(** The scan over a list of distinct pixels that are still zero in
    [img_dist]: it returns [[]] if it meets a foreground pixel of
    distance 0 and otherwise leaves each pixel's distance in [img_dist]. *)
Lemma erode_scan (img : ndarray V) (dl : list offset) (l : list (Z * Z)) :
  forall D : ndarray surd,
    wf D -> shape0 D = shape0 img -> shape1 D = shape1 img ->
    NoDup l ->
    (forall i j, In (i, j) l ->
                 0 <= i < shape0 img /\ 0 <= j < shape1 img /\ get D i j = s_zero) ->
    if existsb (aborts_at img dl) l
    then for_each (fun ij => erode_pixel img dl (fst ij) (snd ij)) l D = Return []
    else exists D',
        for_each (fun ij => erode_pixel img dl (fst ij) (snd ij)) l D = Next D' /\
        wf D' /\ shape0 D' = shape0 img /\ shape1 D' = shape1 img /\
        forall i j, 0 <= i -> 0 <= j ->
          (In (i, j) l -> get D' i j = pixel_distance img dl i j) /\
          (~ In (i, j) l -> get D' i j = get D i j).
Proof.
  induction l as [|[i j] l IH]; intros D Hwf E0 E1 Hnd Hinv.
  - simpl. exists D. split; [reflexivity|]. split; [exact Hwf|].
    split; [exact E0|]. split; [exact E1|].
    intros i j _ _. split; [intros [] | reflexivity].
  - inversion Hnd as [|? ? Hnotin Hnd']; subst.
    destruct (Hinv i j (or_introl eq_refl)) as (Hi & Hj & Hz).
    cbn [existsb for_each fst snd]. unfold aborts_at at 1. cbn [fst snd].
    unfold erode_pixel.
    destruct (s_eqb (get img i j) s_zero) eqn:Ebg; cbn [negb andb orb].
    + (* background pixel *)
      specialize (IH D Hwf E0 E1 Hnd' (fun i' j' Hin => Hinv i' j' (or_intror Hin))).
      destruct (existsb (aborts_at img dl) l); [exact IH|].
      destruct IH as (D' & Hrun & Hwf' & E0' & E1' & Hget).
      refine (ex_intro _ D' (conj Hrun (conj Hwf' (conj E0' (conj E1' _))))).
      intros i0 j0 Hi0 Hj0. split.
      * intros [[= <- <-]|Hin].
        -- destruct (Hget i j) as [_ Hout]; try lia.
           rewrite Hout by exact Hnotin. unfold pixel_distance.
           now rewrite Ebg.
        -- now apply Hget.
      * intros Hout. apply Hget; try assumption. intros Hin. apply Hout. now right.
    + (* foreground pixel *)
      rewrite scan_offsets_first_hit.
      set (D1 := match first_hit img i j dl with
                 | Some d => set D i j d
                 | None => D
                 end).
      assert (Hd1 : get D1 i j = pixel_distance img dl i j).
      { unfold D1, pixel_distance. rewrite Ebg.
        destruct (first_hit img i j dl) as [d|]; [|exact Hz].
        apply get_set_same; [exact Hwf | lia | lia]. }
      assert (Hwf1 : wf D1).
      { unfold D1. destruct (first_hit img i j dl); [now apply set_wf | exact Hwf]. }
      assert (Hs0 : shape0 D1 = shape0 img).
      { unfold D1. destruct (first_hit img i j dl); [exact E0 | exact E0]. }
      assert (Hs1 : shape1 D1 = shape1 img).
      { unfold D1. destruct (first_hit img i j dl); [exact E1 | exact E1]. }
      assert (Hother : forall i' j', 0 <= i' -> 0 <= j' -> (i, j) <> (i', j') ->
                                     get D1 i' j' = get D i' j').
      { intros i' j' Hi' Hj' Hne. unfold D1.
        destruct (first_hit img i j dl); [|reflexivity].
        apply get_set_other; try assumption; lia. }
      rewrite Hd1.
      destruct (s_eqb (pixel_distance img dl i j) s_zero) eqn:Ez; [reflexivity|].
      assert (Hinv1 : forall i' j', In (i', j') l ->
                0 <= i' < shape0 img /\ 0 <= j' < shape1 img /\ get D1 i' j' = s_zero).
      { intros i' j' Hin. destruct (Hinv i' j' (or_intror Hin)) as (Hi' & Hj' & Hz').
        repeat split; try lia. rewrite Hother; try lia; [exact Hz'|].
        intros [= <- <-]. contradiction. }
      specialize (IH D1 Hwf1 Hs0 Hs1 Hnd' Hinv1).
      destruct (existsb (aborts_at img dl) l); [exact IH|].
      destruct IH as (D' & Hrun & Hwf' & E0' & E1' & Hget).
      refine (ex_intro _ D' (conj Hrun (conj Hwf' (conj E0' (conj E1' _))))).
      intros i0 j0 Hi0 Hj0. split.
      * intros [[= <- <-]|Hin].
        -- destruct (Hget i j) as [_ Hout]; try lia.
           rewrite Hout by exact Hnotin. exact Hd1.
        -- now apply Hget.
      * intros Hout. destruct (Hget i0 j0) as [_ Hout']; try assumption.
        rewrite Hout' by (intros Hin; apply Hout; now right).
        apply Hother; try assumption. intros E. apply Hout. left. exact E.
Qed.

Lemma wf_distance_field (img : ndarray V) (dl : list offset) :
  wf img -> wf (distance_field img dl).
Proof.
  intros (Hm & Hlen & _). unfold wf, distance_field; cbn [shape0 shape1 rows].
  rewrite length_map, range_length. repeat split; try lia.
  apply Forall_forall. intros r Hr. apply in_map_iff in Hr.
  destruct Hr as [i [<- _]]. rewrite length_map, range_length. lia.
Qed.

Lemma get_distance_field (img : ndarray V) (dl : list offset) (i j : Z) :
  0 <= i < shape0 img -> 0 <= j < shape1 img ->
  get (distance_field img dl) i j = pixel_distance img dl i j.
Proof.
  intros Hi Hj. unfold get, distance_field; cbn [rows].
  rewrite (nth_map_range _ _ _ _ Hi). now rewrite (nth_map_range _ _ _ _ Hj).
Qed.

(** The two loops of [ultimate_erode] compute the distance field, unless
    a foreground pixel has distance 0. *)
Lemma erode_loops_spec (img : ndarray V) (dl : list offset) :
  wf img ->
  erode_loops img dl
  = if inconclusive img dl then Return [] else Next (distance_field img dl).
Proof.
  intros Hwf. pose proof Hwf as (Hm & Hlen & _).
  unfold erode_loops, inconclusive.
  rewrite (for_each_grid (erode_pixel img dl)).
  pose proof (erode_scan img dl
                (grid (range 0 (shape0 img)) (range 0 (shape1 img)))
                (zeros (shape0 img) (shape1 img))) as Hscan.
  unfold aborts_at in Hscan.
  match type of Hscan with
  | _ -> _ -> _ -> _ -> _ -> ?C =>
      assert (HC : C); [apply Hscan|]
  end.
  - apply wf_zeros; lia.
  - reflexivity.
  - reflexivity.
  - apply sorted_NoDup, grid_sorted; apply range_sorted.
  - intros i j Hin. apply in_grid in Hin. rewrite !in_range in Hin.
    repeat split; try lia. apply get_zeros.
  - clear Hscan.
    destruct (existsb _ (grid (range 0 (shape0 img)) (range 0 (shape1 img))));
      [exact HC|].
    destruct HC as (D' & -> & Hwf' & E0 & E1 & Hget). f_equal.
    apply ndarray_ext; try assumption.
    + now apply wf_distance_field.
    + intros i j Hi Hj. rewrite get_distance_field by lia.
      apply Hget; try lia. apply in_grid. rewrite !in_range. lia.
Qed.

Lemma inconclusive_intro (img : ndarray V) (dl : list offset) (i j : Z) :
  0 <= i < shape0 img -> 0 <= j < shape1 img ->
  s_eqb (get img i j) s_zero = false ->
  pixel_distance img dl i j = s_zero ->
  inconclusive img dl = true.
Proof.
  intros Hi Hj Hfg Hz. unfold inconclusive. apply existsb_exists.
  exists (i, j). cbn [fst snd]. split.
  - apply in_grid. rewrite !in_range. lia.
  - rewrite Hfg, Hz. reflexivity.
Qed.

────────────────

> **Description of the task**
Search the records for the string "foreground" and, wherever a line contains it, please copy that line.

> **Answer to this problem**
    [img_dist]: it returns [[]] if it meets a foreground pixel of
    + (* foreground pixel *)
    a foreground pixel has distance 0. *)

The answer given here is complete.